[The records Boundary: Start]

(** * Session, authentication and resource clients of the social-media app

    A shallow embedding of the authenticated API-access layer of the
    application: [js/api/config.js] (endpoint builder and auth headers),
    the two [AuthService] classes (the one in [js/api/auth.js] and the
    later one that adds [ensureApiKey]), [PostsService],
    [ProfilesService], [truncateText] of [js/utils/ui.js], and the
    handlers of [js/main.js] that register a user, search the feed, and
    save and delete a post.

    Conventions of the embedding:
    - a JavaScript string is a [string]; every character stands for one
      UTF-16 code unit in the range 0..255 (the Latin-1 block), which is
      where all the literals of the program live;
    - a JavaScript number is an integer [Z] (statuses, page sizes, the
      numbers of a JSON document); where the program prints one, it is
      of magnitude below 10^21, so that its text is its decimal digits;
    - [localStorage] is a finite map from keys to strings;
    - an [async] method is a computation in a state-and-exception monad
      over the browser state (the storage and the log of requests sent);
      the network is an oracle that answers each request knowing the
      requests sent before it.  [await] is sequencing: one call runs at a
      time.  Console output and the timer delay of [createApiKey] are not
      part of the state. *)

From Stdlib Require Import Ascii.
From stdpp Require Import gmap strings list pretty.

Local Open Scope Z_scope.

(** * JavaScript strings *)

Module JsString.

(** Code unit of a character. *)
Definition code (c : ascii) : nat := nat_of_ascii c.

(** [WhiteSpace] and [LineTerminator] code units below 256: TAB, LF, VT,
    FF, CR, SPACE and NBSP. *)
Definition is_whitespace (c : ascii) : bool :=
  bool_decide (code c ∈ [9; 10; 11; 12; 13; 32; 160]%nat).

(** [String.prototype.trimStart] *)
Fixpoint trimStart (s : string) : string :=
  match s with
  | "" => ""
  | String c s' => if is_whitespace c then trimStart s' else s
  end.

(** [String.prototype.trimEnd] *)
Fixpoint trimEnd (s : string) : string :=
  match s with
  | "" => ""
  | String c s' =>
      match trimEnd s' with
      | "" => if is_whitespace c then "" else String c ""
      | t => String c t
      end
  end.

(** [String.prototype.trim] *)
Definition trim (s : string) : string := trimEnd (trimStart s).

(** [s.length > 0], which for a string is also its truthiness. *)
Definition nonempty (s : string) : bool :=
  match s with "" => false | _ => true end.

(** Lower-case mapping of one code unit: A-Z, and the Latin-1 capitals
    U+00C0..U+00DE except the multiplication sign U+00D7. *)
Definition lower_char (c : ascii) : ascii :=
  let n := code c in
  if bool_decide (65 ≤ n ≤ 90 ∨ 192 ≤ n ≤ 214 ∨ 216 ≤ n ≤ 222)%nat
  then ascii_of_nat (n + 32) else c.

(** [String.prototype.toLowerCase] *)
Fixpoint toLowerCase (s : string) : string :=
  match s with
  | "" => ""
  | String c s' => String (lower_char c) (toLowerCase s')
  end.

(** [s.substring(n)] for [0 <= n] *)
Fixpoint drop (n : nat) (s : string) : string :=
  match n, s with
  | O, _ => s
  | S n', String _ s' => drop n' s'
  | S _, "" => ""
  end.

(** [String.prototype.endsWith]: the search string has to fit, and the
    last [searchString.length] code units have to be equal to it. *)
Definition endsWith (s searchString : string) : bool :=
  let len := String.length s in
  let searchLength := String.length searchString in
  if bool_decide (searchLength ≤ len)%nat
  then bool_decide (drop (len - searchLength) s = searchString)
  else false.

(** [s.split(sep)] for a separator of one code unit. *)
Fixpoint split (sep : ascii) (s : string) : list string :=
  match s with
  | "" => [""]
  | String c s' =>
      if bool_decide (c = sep) then "" :: split sep s'
      else match split sep s' with
           | piece :: pieces => String c piece :: pieces
           | [] => [String c ""]
           end
  end.

(** [parts.join(sep)] *)
Fixpoint join (sep : string) (parts : list string) : string :=
  match parts with
  | [] => ""
  | [p] => p
  | p :: rest => p +:+ sep +:+ join sep rest
  end.

(** ** Percent encoding *)

Definition hex_digit (n : nat) : ascii :=
  ascii_of_nat (if bool_decide (n < 10)%nat then 48 + n else 55 + n).

Definition percent (byte : nat) : string :=
  String "%" (String (hex_digit (byte / 16)) (String (hex_digit (byte mod 16)) "")).

(** UTF-8 bytes of a code unit below 256. *)
Definition utf8 (c : ascii) : list nat :=
  let n := code c in
  if bool_decide (n < 128)%nat then [n]
  else [192 + n / 64; 128 + n mod 64]%nat.

Definition is_alnum (n : nat) : bool :=
  bool_decide (48 ≤ n ≤ 57 ∨ 65 ≤ n ≤ 90 ∨ 97 ≤ n ≤ 122)%nat.

(** Characters [encodeURIComponent] leaves alone: alphanumerics and
    [- _ . ! ~ * ' ( )]. *)
Definition uri_unreserved (c : ascii) : bool :=
  is_alnum (code c)
  || bool_decide (code c ∈ [45; 95; 46; 33; 126; 42; 39; 40; 41]%nat).

Definition percent_all (c : ascii) : string :=
  foldr (λ b acc, percent b +:+ acc) "" (utf8 c).

(** [encodeURIComponent] *)
Fixpoint encodeURIComponent (s : string) : string :=
  match s with
  | "" => ""
  | String c s' =>
      (if uri_unreserved c then String c "" else percent_all c)
        +:+ encodeURIComponent s'
  end.

(** Characters the [application/x-www-form-urlencoded] serializer leaves
    alone: alphanumerics and [* - . _]; a space becomes [+]. *)
Definition form_unreserved (c : ascii) : bool :=
  is_alnum (code c) || bool_decide (code c ∈ [42; 45; 46; 95]%nat).

Fixpoint form_urlencode (s : string) : string :=
  match s with
  | "" => ""
  | String c s' =>
      (if bool_decide (code c = 32%nat) then "+"
       else if form_unreserved c then String c "" else percent_all c)
        +:+ form_urlencode s'
  end.

End JsString.

Import JsString.

(** * JavaScript values *)

(** A value produced by [JSON.parse].  A field list keeps each key once. *)
#[warnings="-register-all"]
Inductive json : Type :=
  | JNull
  | JBool (b : bool)
  | JNum (n : Z)
  | JStr (s : string)
  | JArr (items : list json)
  | JObj (fields : list (string * json)).

(** A JavaScript value as the program meets it: [None] is [undefined]. *)
Abbreviation value := (option json).

Module Js.
(** * The retrieval pipeline of the code assistant: chunking, embedding, indexing

    A shallow embedding of
      - [code_assistant/core/types.py]              (module [Types]),
      - [code_assistant/embeddings/chunker.py]      (module [Chunker]),
      - [code_assistant/core/exceptions.py] and
        [code_assistant/embeddings/embedder.py]     (module [Embedder]),
      - [code_assistant/embeddings/vector_store.py] (module [VectorStore]),
    then the vocabulary of the statements and the sample data they are
    evaluated on, then the properties proved, component by component.

    Conventions.  Python [int] is [Z]; [str] is [string] (one character per
    byte); [dict] is [gmap]; [Optional[T]] is [option T]; code that may raise
    returns [result].  Python [float] is the binary64 [float] of the kernel
    for embedding vectors, whose arithmetic rounds, overflows and underflows
    as the code's does; distances, scores and complexity, which the code only
    compares and subtracts, are exact rationals [Q]. *)

From Stdlib Require Import Floats.
From Stdlib Require Import ZArith QArith Qabs Lia String Ascii List.
From stdpp Require Import base option list strings gmap fin_maps pretty sorting.

Set Warnings "-register-all".
Local Open Scope string_scope.
Local Open Scope list_scope.
Local Open Scope Z_scope.

(* ================================================================== *)
(** * Python values, exceptions and built-ins *)
(* ================================================================== *)

Module Py.

(** The exceptions that occur in the modelled code.  [ExternalError] stands
    for whatever a collaborator outside the repository raises (the file
    system, a parser, the embedding service, the vector backend). *)
Inductive exn : Type :=
| TypeError (msg : string)
| ValueError (msg : string)
| KeyError (key : string)
| ValidationError (field : string)
| EmbeddingError (message : string) (model_name : option string)
| VectorStoreError (message : string)
| ExternalError (msg : string).

Inductive result (A : Type) : Type :=
| Ok (a : A)
| Raise (e : exn).
Arguments Ok {A} a.
Arguments Raise {A} e.

Definition bind {A B} (m : result A) (k : A -> result B) : result B :=
  match m with
  | Ok a => k a
  | Raise e => Raise e
  end.

(** [try: body except Exception as e: handler e] *)
Definition try_except {A} (body : result A) (handler : exn -> result A) : result A :=
  match body with
  | Ok a => Ok a
  | Raise e => handler e
  end.

Fixpoint mapM {A B} (f : A -> result B) (l : list A) : result (list B) :=
  match l with
  | [] => Ok []
  | x :: xs => bind (f x) (fun y => bind (mapM f xs) (fun ys => Ok (y :: ys)))
  end.

(** [str(e)] of an exception: [CodeAssistantError.__str__] prefixes the error
    code, built-in exceptions print their message. *)
Definition exn_str (e : exn) : string :=
  match e with
  | TypeError m | ValueError m | ExternalError m => m
  | KeyError k => "'" +:+ k +:+ "'"
  | ValidationError f => "validation error for " +:+ f
  | EmbeddingError m _ => "[EMBEDDING_ERROR] " +:+ m
  | VectorStoreError m => "[VECTOR_STORE_ERROR] " +:+ m
  end.

(** Values that occur in metadata dictionaries ([Dict[str, Any]]).  [VOther]
    is an object of any other class, known by its truth value and its
    [str()]. *)
Inductive PyValue : Type :=
| VNone
| VBool (b : bool)
| VInt (z : Z)
| VFloat (q : Q)
| VStr (s : string)
| VList (l : list PyValue)
| VDict (d : list (string * PyValue))
| VOther (truth : bool) (shown : string).

(** [bool(v)] *)
Definition truthy (v : PyValue) : bool :=
  match v with
  | VNone => false
  | VBool b => b
  | VInt z => negb (z =? 0)
  | VFloat q => negb (Qeq_bool q 0)
  | VStr s => negb (String.eqb s "")
  | VList l => match l with [] => false | _ => true end
  | VDict d => match d with [] => false | _ => true end
  | VOther t _ => t
  end.

(** [isinstance(v, (str, int, float, bool))] *)
Definition is_scalar (v : PyValue) : bool :=
  match v with
  | VBool _ | VInt _ | VFloat _ | VStr _ => true
  | _ => false
  end.

(** [x or default] on optional strings: [None] and [""] are both falsy. *)
Definition str_or (x : option string) (default : string) : string :=
  match x with
  | Some s => if String.eqb s "" then default else s
  | None => default
  end.

Definition opt_str_truthy (x : option string) : bool :=
  match x with
  | Some s => negb (String.eqb s "")
  | None => false
  end.

(** Built-ins whose definition is not part of the repository: [str()] of a
    value, [uuid.uuid5(uuid.NAMESPACE_DNS, name)], [hash()] of a string, and
    [list(set(xs))] for strings [xs]: the distinct elements in the order of
    the hash table, which differs from one run to the next. *)
Class Builtins : Type := {
  py_str : PyValue -> string;
  uuid5 : string -> string;
  py_hash : string -> Z;
  list_of_set : list string -> list string
}.

(** [str(v)]: a string is its own [str()], an object of another class shows
    as its [__str__] says; the rest is the built-in's business. *)
Definition str_of `{Builtins} (v : PyValue) : string :=
  match v with
  | VStr s => s
  | VOther _ shown => shown
  | _ => py_str v
  end.

(** ** Sequences *)

Definition newline : ascii := "010"%char.
Definition nl : string := String newline "".

(** [s.split('\n')] *)
Fixpoint split_lines (s : string) : list string :=
  match s with
  | EmptyString => [""]
  | String c rest =>
      if Ascii.eqb c newline then "" :: split_lines rest
      else match split_lines rest with
           | [] => [String c ""]
           | l :: ls => String c l :: ls
           end
  end.

(** [sep.join(parts)] *)
Definition join (sep : string) (parts : list string) : string :=
  String.concat sep parts.

(** [s.count('\n')] *)
Fixpoint count_newlines (s : string) : Z :=
  match s with
  | EmptyString => 0
  | String c rest => (if Ascii.eqb c newline then 1 else 0) + count_newlines rest
  end.

Definition len (s : string) : Z := Z.of_nat (String.length s).
Definition llen {A} (l : list A) : Z := Z.of_nat (length l).

(** A slice bound [i] of a sequence of length [n], as Python normalises it:
    negative bounds count from the end, and all bounds are clamped. *)
Definition slice_bound (n i : Z) : Z :=
  if i <? 0 then Z.max 0 (n + i) else Z.min i n.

[The records Boundary: End]

Exercise directions: In the material above, which lines contain "encodeURIComponent"? Copy each of them.

Result for this exercise:
(** Characters [encodeURIComponent] leaves alone: alphanumerics and
(** [encodeURIComponent] *)
Fixpoint encodeURIComponent (s : string) : string :=
        +:+ encodeURIComponent s'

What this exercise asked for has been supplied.